We are continuing to have meltdowns with D. It's over such ridiculous things. For example, one of his chores is walking our dog (which, by the way, is a chore he REQUESTED). He has asked if he could take our dog to his friend's house to play with her dogs and I said no, because I don't know her dogs and I'd really rather not have Penny around other dogs when I'm not there to supervise. Penny is a very likable and lovable dog and she gets along GREAT with other dogs, but I'd hate for her to have some kind of traumatic experience because D doesn't know dog body language and doesn't know how or when to intervene when two dogs are interacting inappropriately. The way I see it is she's my dog; therefore I will make the rules. Well yesterday what did he do? He took her over to his friend's and let her play with her dogs. "But everyone was on a leash" But nothing! The same principal still applies! Yes you have a small amount more of control but just...no! I don't want him to do that! So he completely freaked out and says he won't walk the dogs anymore. So fine. He's not going to walk the dogs. And next time he wants to do something fun after the little boys go to bed I'm going to say "Oh sorry, I have to walk the dogs now." I think we're also going to make him wait for 1/2 hour in the evenings before going and doing anything - that is the time he would have spent walking the dogs. The stupid thing is he walks other people's dogs on our block. But he can't walk ours, oh no!
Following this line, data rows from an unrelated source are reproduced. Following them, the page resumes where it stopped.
(* ===== verification/Accept.v ===== *)
(** * Accept loops ([src/socks.c], [src/transparent/dnsfwd.c])

    [run_socks_server] from its socket to its loop, and the two loops of the DNS
    forwarder. A loop is given what the system does in each turn; what it does
    with descriptors, memory and slots is the list of its actions. *)

From stdpp Require Import base list numbers strings option.
From Stdlib Require Import ZArith Lia.
From S2P Require Import Prelude Text Doh Listener.

(** A descriptor that was accepted is handed to a thread or closed. *)
Inductive fd_act := ACCEPTED (fd : Z) | HANDED (fd : Z) | CLOSED (fd : Z).

(** ** SOCKS mode *)

Inductive accept_event :=
| ACC_FD (fd : Z) (memory thread : bool)
| ACC_INTR
| ACC_FAILED.

(** [true]: the loop has ended. *)
Fixpoint socks_loop (evs : list accept_event) : list fd_act * bool :=
  match evs with
  | [] => ([], false)
  | ACC_INTR :: evs => socks_loop evs
  | ACC_FAILED :: _ => ([], true)
  | ACC_FD fd memory thread :: evs =>
      let '(acts, ended) := socks_loop evs in
      ((if negb memory then [ACCEPTED fd; CLOSED fd]
        else if negb thread then [ACCEPTED fd; CLOSED fd] else [ACCEPTED fd; HANDED fd]) ++ acts, ended)
  end.

(** The listening socket: where it is bound, and whether it is closed. *)
Record socks_run := mk_srun { sr_bound : option (list Z * Z); sr_acts : list fd_act; sr_closed : bool; sr_rc : option Z }.

(** [sock], [bind] and [listen] are the results of the calls. *)
Definition run_socks_server (host : option (list Z)) (port : Z) (sock bind listen : bool) (evs : list accept_event)
  : socks_run :=
  if negb sock then mk_srun None [] false (Some (-1)) else
  match (match host with None => Some [127; 0; 0; 1] | Some h => inet_pton4 h end) with
  | None => mk_srun None [] true (Some (-1))
  | Some addr =>
      if negb bind then mk_srun None [] true (Some (-1)) else
      if negb listen then mk_srun (Some (addr, u16 port)) [] true (Some (-1)) else
      let '(acts, ended) := socks_loop evs in
      mk_srun (Some (addr, u16 port)) acts ended (if ended then Some (-1) else None)
  end.

(** ** The forwarder *)

(** One turn of [tcp_loop]: the descriptor ([None]: accept failed), whether
    [getpeername] and [tpp_dns_peer_ok] accept its peer and a thread starts, and
    how many workers end before the turn asks for a slot. *)
Record tcp_turn := mk_tturn { tt_fd : option Z; tt_peer : bool; tt_thread : bool; tt_ended : nat }.

(** Workers running and slots taken. *)
Record worker_pool := mk_pool { po_workers : nat; po_inflight : Z }.

Definition end_workers (n : nat) (p : worker_pool) : worker_pool :=
  let n := Nat.min n (po_workers p) in
  mk_pool (po_workers p - n) (Nat.iter n give_slot (po_inflight p)).

(** Takes a slot and starts a worker, or gives the slot back. *)
Definition start_worker (thread : bool) (p : worker_pool) : worker_pool * bool :=
  match take_slot (po_inflight p) with
  | (false, n) => (mk_pool (po_workers p) n, false)
  | (true, n) => if thread then (mk_pool (S (po_workers p)) n, true) else (mk_pool (po_workers p) (give_slot n), false)
  end.

Fixpoint tcp_loop (turns : list tcp_turn) (p : worker_pool) : list fd_act * worker_pool :=
  match turns with
  | [] => ([], p)
  | t :: turns =>
      let p := end_workers (tt_ended t) p in
      match tt_fd t with
      | None => tcp_loop turns p
      | Some fd =>
          let '(p, handed) := if negb (tt_peer t) then (p, false) else start_worker (tt_thread t) p in
          let '(acts, p) := tcp_loop turns p in
          ([ACCEPTED fd; if handed then HANDED fd else CLOSED fd] ++ acts, p)
      end
  end.

(** One turn of [udp_loop]: memory for a job, the datagram ([None]: recvfrom
    failed), whether its sender is accepted, the thread, and workers that end. *)
Record udp_turn := mk_uturn {
  ut_memory : bool; ut_datagram : option (list Z); ut_peer : bool; ut_thread : bool; ut_ended : nat
}.

(** Allocated, freed and handed over: [JOB_SERVED] carries the query. *)
Inductive job_act := JOB_NEW | JOB_FREED | JOB_SERVED (query : list Z).

Fixpoint udp_loop (turns : list udp_turn) (p : worker_pool) : list job_act * worker_pool :=
  match turns with
  | [] => ([], p)
  | t :: turns =>
      let p := end_workers (ut_ended t) p in
      if negb (ut_memory t) then udp_loop turns p else
      let query := bsub (default [] (ut_datagram t)) 0 4096 in
      let '(p, handed) :=
        if (zlen query <? 12) || negb (ut_peer t) then (p, false) else start_worker (ut_thread t) p in
      let '(acts, p) := udp_loop turns p in
      ([JOB_NEW; if handed then JOB_SERVED query else JOB_FREED] ++ acts, p)
  end.

(** ** Correctness *)

(** Each descriptor is accepted and at once handed over or closed. *)
Inductive disposed : list fd_act -> Prop :=
| disposed_nil : disposed []
| disposed_handed fd acts : disposed acts -> disposed ([ACCEPTED fd; HANDED fd] ++ acts)
| disposed_closed fd acts : disposed acts -> disposed ([ACCEPTED fd; CLOSED fd] ++ acts).

Lemma socks_loop_disposed evs : disposed (socks_loop evs).1.
Proof.
  induction evs as [|[fd m t| |] evs IH]; cbn [socks_loop]; [constructor| |exact IH|constructor].
  destruct (socks_loop evs) as [acts e]. cbn [fst] in *. destruct m, t; cbn [negb]; by constructor.
Qed.

(** It is bound to loopback unless another address is given, its descriptors
    are disposed of, and it only returns with its socket closed. *)
Theorem run_socks_server_correct host port sock bind listen evs :
  let r := run_socks_server host port sock bind listen evs in
  disposed (sr_acts r) /\ (sr_rc r = None \/ sr_rc r = Some (-1)) /\
  (sock = true -> sr_closed r = bool_decide (sr_rc r <> None)) /\
  (forall a p, sr_bound r = Some (a, p) -> p = u16 port /\ (host = None -> a = [127; 0; 0; 1]) /\
     (forall h, host = Some h -> inet_pton4 h = Some a)).
Proof.
  cbv zeta. unfold run_socks_server. destruct sock; cbn [negb]; [|split_and!; [constructor|by right|done|done]].
  assert (Ha : forall addr, (match host with None => Some [127; 0; 0; 1] | Some h => inet_pton4 h end) = Some addr ->
    (host = None -> addr = [127; 0; 0; 1]) /\ (forall h, host = Some h -> inet_pton4 h = Some addr)).
  { intros addr E. destruct host as [h|]; split; [done|intros h' [= <-]; exact E|intros _; congruence|done]. }
  destruct (match host with None => Some [127; 0; 0; 1] | Some h => inet_pton4 h end) as [addr|];
    [|split_and!; [constructor|by right|done|done]].
  specialize (Ha addr eq_refl). destruct bind; cbn [negb]; [|split_and!; [constructor|by right|done|done]].
  destruct listen; cbn [negb]; [|split_and!; [constructor|by right|done|by intros a p [= <- <-]]].
  pose proof (socks_loop_disposed evs) as H. destruct (socks_loop evs) as [acts [|]]; cbn [fst] in H;
    (split_and!; [exact H|by auto|done|by intros a p [= <- <-]]).
Qed.

(** The slots taken are the workers running, never more than allowed. *)
Definition workers_ok (p : worker_pool) : Prop := po_inflight p = Z.of_nat (po_workers p) /\ po_inflight p <= FWD_MAX_INFLIGHT.

Lemma end_workers_ok n p : workers_ok p -> workers_ok (end_workers n p).
Proof.
  intros [E H]. unfold workers_ok, end_workers. cbn [po_workers po_inflight]. set (k := Nat.min n (po_workers p)).
  assert (Hk : (k <= po_workers p)%nat) by lia. clearbody k.
  assert (Hg : forall x, Nat.iter k give_slot x = x - Z.of_nat k).
  { clear. induction k as [|k IH]; intros x; [cbn; lia|]. cbn [Nat.iter nat_rect]. unfold Nat.iter in IH. rewrite IH.
    unfold give_slot. lia. }
  rewrite Hg. lia.
Qed.

Lemma start_worker_ok thread p : workers_ok p -> workers_ok (start_worker thread p).1.
Proof.
  intros [E H]. unfold start_worker, take_slot, workers_ok. destruct (Z.ltb_spec (po_inflight p) FWD_MAX_INFLIGHT); [|done].
  destruct thread; cbn [fst po_inflight po_workers]; unfold give_slot; lia.
Qed.

(** However the turns go and the workers end, every connection is served or
    closed, and no slot is lost. *)
Theorem tcp_loop_correct turns p : workers_ok p -> disposed (tcp_loop turns p).1 /\ workers_ok (tcp_loop turns p).2.
Proof.
  revert p. induction turns as [|t turns IH]; intros p Hp; [split; [constructor|done]|]. cbn [tcp_loop].
  apply (end_workers_ok (tt_ended t)) in Hp. set (p1 := end_workers _ p) in *. clearbody p1.
  destruct (tt_fd t) as [fd|]; [|by apply IH].
  set (x := if negb (tt_peer t) then (p1, false) else start_worker (tt_thread t) p1).
  assert (Hx : workers_ok x.1) by (unfold x; destruct (negb _); [done|by apply start_worker_ok]). clearbody x.
  destruct x as [p2 handed]. cbn [fst] in Hx. destruct (IH p2 Hx) as [H1 H2].
  destruct (tcp_loop turns p2) as [acts p3]. cbn [fst snd] in *. split; [|done]. destruct handed; by constructor.
Qed.

(** Every job is served or freed, and a job that is served has a whole header. *)
Inductive jobs_done : list job_act -> Prop :=
| jobs_nil : jobs_done []
| jobs_served q acts : 12 <= zlen q <= 4096 -> jobs_done acts -> jobs_done ([JOB_NEW; JOB_SERVED q] ++ acts)
| jobs_freed acts : jobs_done acts -> jobs_done ([JOB_NEW; JOB_FREED] ++ acts).

Theorem udp_loop_correct turns p : workers_ok p -> jobs_done (udp_loop turns p).1 /\ workers_ok (udp_loop turns p).2.
Proof.
  revert p. induction turns as [|t turns IH]; intros p Hp; [split; [constructor|done]|]. cbn [udp_loop].
  apply (end_workers_ok (ut_ended t)) in Hp. set (p1 := end_workers _ p) in *. clearbody p1.
  destruct (ut_memory t); cbn [negb]; [|by apply IH].
  set (q := bsub _ 0 4096). assert (Hq : zlen q <= 4096) by (unfold q, bsub, zlen; rewrite length_take; lia). clearbody q.
  destruct (Z.ltb_spec (zlen q) 12) as [Hs|Hs]; cbn [orb].
  { destruct (IH p1 Hp) as [H1 H2]. destruct (udp_loop turns p1) as [acts p3]. cbn [fst snd] in *. split; [by constructor|done]. }
  set (x := if negb (ut_peer t) then (p1, false) else start_worker (ut_thread t) p1).
  assert (Hx : workers_ok x.1) by (unfold x; destruct (negb _); [done|by apply start_worker_ok]). clearbody x.
  destruct x as [p2 handed]. cbn [fst] in Hx. destruct (IH p2 Hx) as [H1 H2].
  destruct (udp_loop turns p2) as [acts p3]. cbn [fst snd] in *. split; [|done]. destruct handed; constructor; (done || lia).
Qed.
Lemma handle_diverted cfg memory t q p outbound now :
  diverted cfg p = true ->
  handle cfg memory t q p outbound now =
    let t1 := opened memory t p now in
    match lookup_key t1 (app_key p) with
    | None => (t1, Some (p, outbound))
    | Some _ => (update_key t1 (app_key p) (touch_flow p now), Some (reflected cfg p, false))
    end.
Proof.
  unfold diverted. intros H. apply andb_prop in H as [[[H1 H2]%andb_prop H3]%andb_prop H4].
  unfold handle. rewrite H1. apply negb_true_iff in H2, H3, H4. rewrite H2, H3, H4. done.
Qed.

(** Everything else leaves the table alone; the packet goes on unchanged or
    is a QUIC handshake to a blocked address. *)
Lemma handle_other cfg memory t q p outbound now :
  listener_service cfg p = 0 -> diverted cfg p = false ->
  handle cfg memory t q p outbound now =
    (t, if negb (is_tcp p) && (ntohs (p_dport p) =? 443)
           && ((0 <? zlen (p_payload p)) && (0xC0 <=? bget (p_payload p) 0)
               && quic_blocked q (p_family p) (p_dst p) now)
        then None else Some (p, outbound)).
Proof.
  unfold diverted, handle. intros -> H. change (negb (0 =? 0)) with false. cbv iota.
  destruct (negb (is_tcp p) && (ntohs (p_dport p) =? 443)); cbn [andb negb].
  - by destruct (_ && quic_blocked _ _ _ _).
  - cbn in H. destruct (own_port (p_sport p)); [done|]. cbn in H.
    destruct (passes cfg p); [done|]. cbn in H. discriminate.
Qed.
He was also mad at me because I made him fold his own laundry. He doesn't think he should have to fold it because if he just throws it in his drawers it "doesn't get wrinkly". After I put my foot down he folded some of his clothes then asked if he could go out. Turns out he hadn't folded the new clothes his uncle bought for him. So I asked him to fold them and he said he didn't want to...because they would get all wrinkly. What? I'm so confused. Then he was like crying and screaming at God for making him be at our house and be in foster care. Eventually after talking for a while I gently reminded him that his mom's decisions landed him here. I know that God is in the equation but I don't know that he is old enough or mature enough to handle that conversation yet. Anyway apparently he believes he is in foster care because he is being picked on and there is some random person out there waving their little wand and saying "Nope! You can't go home! Ha ha ha ha ha!" which is, quite obviously, not true. I don't think he realizes how much foster care costs the state, how much time it takes on everyone's part, not to mention psychological damage on the children, etc. It's really best for kids NOT to be in foster care. But there are rules in place on what needs to be done and by whom, and until those objectives are completed then he and his brothers will remain in foster care. I asked the caseworker if I can share the case plan with D. It outlines all the things that need to be done in order for him to return home. I don't know what has or has not been done, but at least he could see that there are tangible objectives and goals that need to be met.

This whole thing with D is really not fun at all. I feel so out of my league here, you know? Sometimes I feel we're too hard on him, sometimes I feel we're too soft, sometimes I feel he's just being unreasonable and sometimes I think that maybe he has a point. I just really don't know. I have started reading the book "Bringing up Boys" by Dr. Dobson and it's really interesting so far. I have only read a few chapters but I think it is going to help me. I'm hoping husband will read it after I'm done! :)

Comments

  1. Well, welcome to the world of pre-adolescents. He isn't that different from other tweeners I don' think. The difficulty seems to me to be one of ultimate control. If and Brian were the only authorities in the picture, it might change a little. That age will always push boundaries and be devoid of any logic. When we had kids that age (you!), we were always wondering how hard to enforce rules. Sometimes we made mistakes. Just keep working it and doing what you feel is best. I think in hindsight, it is better to err toward the reasonably strict side. Once you move a boundary out--it is more difficult to pull it back in.